======== DATA FOR REVIEW ========

(** [options = options || {...}] *)
Definition options_or_default (options : option GOptions) : GOptions :=
  match options with Some o => o | None => default_options end.

(** [var params = options.params || {}] *)
Definition params_of (options : GOptions) : jsval := js_or (opt_params options) (JObj []).

(** Localization.prototype.g(key, options).  [defaultLocale] is
    parseLocaleStr(getDefaultLocale()); [sto] is Localization.storage. *)
Definition g (defaultLocale : Locale) (sto : props) (key : string)
    (options : option GOptions) (self : Instance) : completion jsval * Instance :=
  let options := options_or_default options in
  let params := params_of options in
  if negb (isObject params) then (Throw "params parameter is required", self) else
  let locale := localeObj self in
  let plugin := js_or (opt_plugin options) (activeTheme self) in
  let dpv := opt_defaultParamVal options in
  let final := finalize key (opt_defaultVal options) in
  if key_absent sto key then
    (Normal (final (opt_defaultVal options)), self)
  else if truthy (getp (JObj (cache self)) key) then
    match processValue key params dpv (getp (JObj (cache self)) key) (cache self) with
    | (Normal r, c) => (Normal (final r), with_cache self c)
    | (Throw m, c) => (Throw m, with_cache self c)
    end
  else
    let keyBlock := snd (findKeyBlock key false sto) in
    if negb (truthy keyBlock) then (Normal JNull, self) else
    let langKey := k (language locale) in
    match processLanguageBlock key params dpv plugin locale (getp keyBlock langKey)
            (cache self) with
    | (Throw m, c) => (Throw m, with_cache self c)
    | (Normal result, c) =>
        if negb (isString result) then
          if locale_differs defaultLocale (localeObj self) then
            match processLanguageBlock key params dpv plugin defaultLocale
                    (getp keyBlock (k (language defaultLocale))) c with
            | (Normal result', c') => (Normal (final result'), with_cache self c')
            | (Throw m, c') => (Throw m, with_cache self c')
            end
          else (Normal (final (opt_defaultVal options)), with_cache self c)
        else (Normal (final result), with_cache self c)
    end.

(** A fresh instance: [this.cache = {}], an object with no own property. *)
Definition new_instance (locale : Locale) (activeTheme : jsval) : Instance :=
  mkInstance locale [] activeTheme.

(** ** Reading the tree *)

(** The block a lookup for [locale] reaches first: the country block when the
    locale carries a country code, the language block otherwise. *)
Definition level_block (sto : props) (locale : Locale) (key : string) : jsval :=
  let langBlock := getp (getp (JObj sto) key) (k (language locale)) in
  match countryCode locale with
  | Some cc => getp langBlock (k cc)
  | None => langBlock
  end.

Definition default_slot (block : jsval) : jsval := getp block "__default".

Definition plugin_slot (block : jsval) (name : string) : jsval :=
  getp (getp block "__plugins") name.


(** ** What the regular expression matches *)

(** No brace in the string. *)
Fixpoint no_brace (s : string) : bool :=
  match s with
  | EmptyString => true
  | String c r => andb (negb (orb (Ascii.eqb c "{") (Ascii.eqb c "}"))) (no_brace r)
  end.

(** The string holds a match of PARAM_REPLACEMENT_REGEX: an opening brace, a
    run without braces, a closing brace. *)
Definition has_match (s : string) : Prop :=
  exists a m b, s = a ++ String "{" (m ++ String "}" b) /\ no_brace m = true.

(** ** Slots of a block *)

(** A slot is empty or holds a value block. *)
Definition slot_ok (slot : jsval) : Prop :=
  isNil slot = true \/ exists value, slot = valueBlock value.

(** [block.__plugins] is missing or an object. *)
Definition plugins_block_ok (block : jsval) : Prop :=
  isNil (getp block "__plugins") = true \/ isObject (getp block "__plugins") = true.


(** The plugin slots and the default slot of a block hold value blocks only. *)
Definition slots_well_formed (block : jsval) : Prop :=
  plugins_block_ok block /\
  (forall name, slot_ok (plugin_slot block name)) /\
  slot_ok (default_slot block).


(** ** Sequences of calls *)

(** The calls that change the process-wide state. *)
Inductive operation : Type :=
| RegisterLocalization (locale : Locale) (key value : string) (plugin : jsval)
| RegisterLocale (silly : bool) (locale : Locale) (localizations plugin : jsval)
| UnregisterLocalization (locale : Locale) (key : string) (plugin : jsval)
| UnregisterLocale (locale : Locale) (plugin : jsval).

(** The state an operation leaves behind, whether it returns or throws. *)
Definition run (op : operation) (st : LocState) : LocState :=
  match op with
  | RegisterLocalization locale key value plugin =>
      snd (_registerLocalization locale key value plugin st)
  | RegisterLocale silly locale localizations plugin =>
      snd (_registerLocale silly locale localizations plugin st)
  | UnregisterLocalization locale key plugin =>
      snd (unregisterLocalization locale key plugin st)
  | UnregisterLocale locale plugin =>
      snd (unregisterLocale locale plugin st)
  end.

Definition run_all (ops : list operation) (st : LocState) : LocState :=
  fold_left (fun s op => run op s) ops st.

(** [Localization.storage[key]] is an object. *)
Definition key_block_present (st : LocState) (key : string) : Prop :=
  isObject (getp (JObj (storage st)) key) = true.

(** The values waiting in a queue, counted through their subtrees. *)
Definition entries_weight (l : list (string * jsval)) : nat :=
  list_sum (map (fun e => weight (snd e)) l).

(** ** Leaves of a localization map *)

(** Every leaf of the tree is a string. *)
Fixpoint all_strings (v : jsval) : bool :=
  match v with
  | JStr _ => true
  | JObj ps =>
      (fix every (l : list (string * jsval)) : bool :=
         match l with
         | [] => true
         | (_, x) :: r => andb (all_strings x) (every r)
         end) ps
  | _ => false
  end.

========

▸ TASK BRIEF
The records above should be repeated word for word.

▸ RESULT OF THIS EXERCISE
(** [options = options || {...}] *)
Definition options_or_default (options : option GOptions) : GOptions :=
  match options with Some o => o | None => default_options end.

(** [var params = options.params || {}] *)
Definition params_of (options : GOptions) : jsval := js_or (opt_params options) (JObj []).

(** Localization.prototype.g(key, options).  [defaultLocale] is
    parseLocaleStr(getDefaultLocale()); [sto] is Localization.storage. *)
Definition g (defaultLocale : Locale) (sto : props) (key : string)
    (options : option GOptions) (self : Instance) : completion jsval * Instance :=
  let options := options_or_default options in
  let params := params_of options in
  if negb (isObject params) then (Throw "params parameter is required", self) else
  let locale := localeObj self in
  let plugin := js_or (opt_plugin options) (activeTheme self) in
  let dpv := opt_defaultParamVal options in
  let final := finalize key (opt_defaultVal options) in
  if key_absent sto key then
    (Normal (final (opt_defaultVal options)), self)
  else if truthy (getp (JObj (cache self)) key) then
    match processValue key params dpv (getp (JObj (cache self)) key) (cache self) with
    | (Normal r, c) => (Normal (final r), with_cache self c)
    | (Throw m, c) => (Throw m, with_cache self c)
    end
  else
    let keyBlock := snd (findKeyBlock key false sto) in
    if negb (truthy keyBlock) then (Normal JNull, self) else
    let langKey := k (language locale) in
    match processLanguageBlock key params dpv plugin locale (getp keyBlock langKey)
            (cache self) with
    | (Throw m, c) => (Throw m, with_cache self c)
    | (Normal result, c) =>
        if negb (isString result) then
          if locale_differs defaultLocale (localeObj self) then
            match processLanguageBlock key params dpv plugin defaultLocale
                    (getp keyBlock (k (language defaultLocale))) c with
            | (Normal result', c') => (Normal (final result'), with_cache self c')
            | (Throw m, c') => (Throw m, with_cache self c')
            end
          else (Normal (final (opt_defaultVal options)), with_cache self c)
        else (Normal (final result), with_cache self c)
    end.

(** A fresh instance: [this.cache = {}], an object with no own property. *)
Definition new_instance (locale : Locale) (activeTheme : jsval) : Instance :=
  mkInstance locale [] activeTheme.

(** ** Reading the tree *)

(** The block a lookup for [locale] reaches first: the country block when the
    locale carries a country code, the language block otherwise. *)
Definition level_block (sto : props) (locale : Locale) (key : string) : jsval :=
  let langBlock := getp (getp (JObj sto) key) (k (language locale)) in
  match countryCode locale with
  | Some cc => getp langBlock (k cc)
  | None => langBlock
  end.

Definition default_slot (block : jsval) : jsval := getp block "__default".

Definition plugin_slot (block : jsval) (name : string) : jsval :=
  getp (getp block "__plugins") name.


(** ** What the regular expression matches *)

(** No brace in the string. *)
Fixpoint no_brace (s : string) : bool :=
  match s with
  | EmptyString => true
  | String c r => andb (negb (orb (Ascii.eqb c "{") (Ascii.eqb c "}"))) (no_brace r)
  end.

(** The string holds a match of PARAM_REPLACEMENT_REGEX: an opening brace, a
    run without braces, a closing brace. *)
Definition has_match (s : string) : Prop :=
  exists a m b, s = a ++ String "{" (m ++ String "}" b) /\ no_brace m = true.

(** ** Slots of a block *)

(** A slot is empty or holds a value block. *)
Definition slot_ok (slot : jsval) : Prop :=
  isNil slot = true \/ exists value, slot = valueBlock value.

(** [block.__plugins] is missing or an object. *)
Definition plugins_block_ok (block : jsval) : Prop :=
  isNil (getp block "__plugins") = true \/ isObject (getp block "__plugins") = true.


(** The plugin slots and the default slot of a block hold value blocks only. *)
Definition slots_well_formed (block : jsval) : Prop :=
  plugins_block_ok block /\
  (forall name, slot_ok (plugin_slot block name)) /\
  slot_ok (default_slot block).


(** ** Sequences of calls *)

(** The calls that change the process-wide state. *)
Inductive operation : Type :=
| RegisterLocalization (locale : Locale) (key value : string) (plugin : jsval)
| RegisterLocale (silly : bool) (locale : Locale) (localizations plugin : jsval)
| UnregisterLocalization (locale : Locale) (key : string) (plugin : jsval)
| UnregisterLocale (locale : Locale) (plugin : jsval).

(** The state an operation leaves behind, whether it returns or throws. *)
Definition run (op : operation) (st : LocState) : LocState :=
  match op with
  | RegisterLocalization locale key value plugin =>
      snd (_registerLocalization locale key value plugin st)
  | RegisterLocale silly locale localizations plugin =>
      snd (_registerLocale silly locale localizations plugin st)
  | UnregisterLocalization locale key plugin =>
      snd (unregisterLocalization locale key plugin st)
  | UnregisterLocale locale plugin =>
      snd (unregisterLocale locale plugin st)
  end.

Definition run_all (ops : list operation) (st : LocState) : LocState :=
  fold_left (fun s op => run op s) ops st.

(** [Localization.storage[key]] is an object. *)
Definition key_block_present (st : LocState) (key : string) : Prop :=
  isObject (getp (JObj (storage st)) key) = true.

(** The values waiting in a queue, counted through their subtrees. *)
Definition entries_weight (l : list (string * jsval)) : nat :=
  list_sum (map (fun e => weight (snd e)) l).

(** ** Leaves of a localization map *)

(** Every leaf of the tree is a string. *)
Fixpoint all_strings (v : jsval) : bool :=
  match v with
  | JStr _ => true
  | JObj ps =>
      (fix every (l : list (string * jsval)) : bool :=
         match l with
         | [] => true
         | (_, x) :: r => andb (all_strings x) (every r)
         end) ps
  | _ => false
  end.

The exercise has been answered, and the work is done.